(** * MindEcho frontend: dashboard signal pipeline, face tracker and chat turns

    A shallow embedding of the stateful logic of three React components:

    - [Dashboard]          (src/pages/DashboardPro.jsx): affect mapping, the
      primary-label classifier, the staging queue and its frame-by-frame
      drain, and the persisted sleep-timing preference;
    - [FaceEmotionTracker] (src/components/FaceEmotionTracker.jsx): the EMA
      smoothing of the expression vector and the calm/anxious/focus mapping;
    - [ChatBot]            (src/components/ChatBot.jsx): the voice turn
      (transcribe, then reply) and the typed-text turn.

    Modelling conventions.
    - A JavaScript number is an exact rational ([Q]); a decimal literal is the
      rational it denotes.  NaN, infinities and binary rounding are outside
      the model.
    - A JavaScript string is a [string] of 8-bit code units.
    - [undefined]/[null] is [None].
    - React state, refs and the browser's localStorage are fields of an
      explicit state record; an event handler is a computation in the
      state-and-exception monad [Js.M].
    - Collaborators the component only calls (inference service, backend
      push, HTTP backend, clock) are parameters of the handlers. *)

From Stdlib Require Import QArith Qminmax Lqa ZArith Ascii.
From Stdlib Require Import Qround.
From stdpp Require Import gmap strings list.

(** ** JavaScript primitives used by the components *)
Module Js.

(** [x < y] and [x > y] on numbers. *)
Definition ltb (x y : Q) : bool :=
  match (x ?= y)%Q with Lt => true | _ => false end.

Definition gtb (x y : Q) : bool := ltb y x.

(** [Math.min] and [Math.max]. *)
Definition Math_min (a b : Q) : Q := Qmin a b.

Definition Math_max (a b : Q) : Q := Qmax a b.

(** [o ?? d]. *)
Definition nullish {A : Type} (o : option A) (d : A) : A := default d o.

(** Truthiness of a string: only the empty string is falsy. *)
Definition truthy (s : string) : bool := negb (String.eqb s "").

(** [o || d] on a possibly missing string: a missing or empty one gives [d]. *)
Definition or_else (o : option string) (d : string) : string :=
  match o with
  | Some s => if truthy s then s else d
  | None => d
  end.

(** White space as [String.prototype.trim] sees it, among the code units
    below 256: TAB, LF, VT, FF, CR, SPACE and NBSP. *)
Definition is_space (c : ascii) : bool :=
  let n := N_of_ascii c in
  ((9 <=? n) && (n <=? 13) || (n =? 32) || (n =? 160))%N.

## [What you have to do]
Would you set down exactly the lines from the line with "Definition ltb (x" through the last one in the material?

## [Task response]
Definition ltb (x y : Q) : bool :=
  match (x ?= y)%Q with Lt => true | _ => false end.

Definition gtb (x y : Q) : bool := ltb y x.

(** [Math.min] and [Math.max]. *)
Definition Math_min (a b : Q) : Q := Qmin a b.

Definition Math_max (a b : Q) : Q := Qmax a b.

(** [o ?? d]. *)
Definition nullish {A : Type} (o : option A) (d : A) : A := default d o.

(** Truthiness of a string: only the empty string is falsy. *)
Definition truthy (s : string) : bool := negb (String.eqb s "").

(** [o || d] on a possibly missing string: a missing or empty one gives [d]. *)
Definition or_else (o : option string) (d : string) : string :=
  match o with
  | Some s => if truthy s then s else d
  | None => d
  end.

(** White space as [String.prototype.trim] sees it, among the code units
    below 256: TAB, LF, VT, FF, CR, SPACE and NBSP. *)
Definition is_space (c : ascii) : bool :=
  let n := N_of_ascii c in
  ((9 <=? n) && (n <=? 13) || (n =? 32) || (n =? 160))%N.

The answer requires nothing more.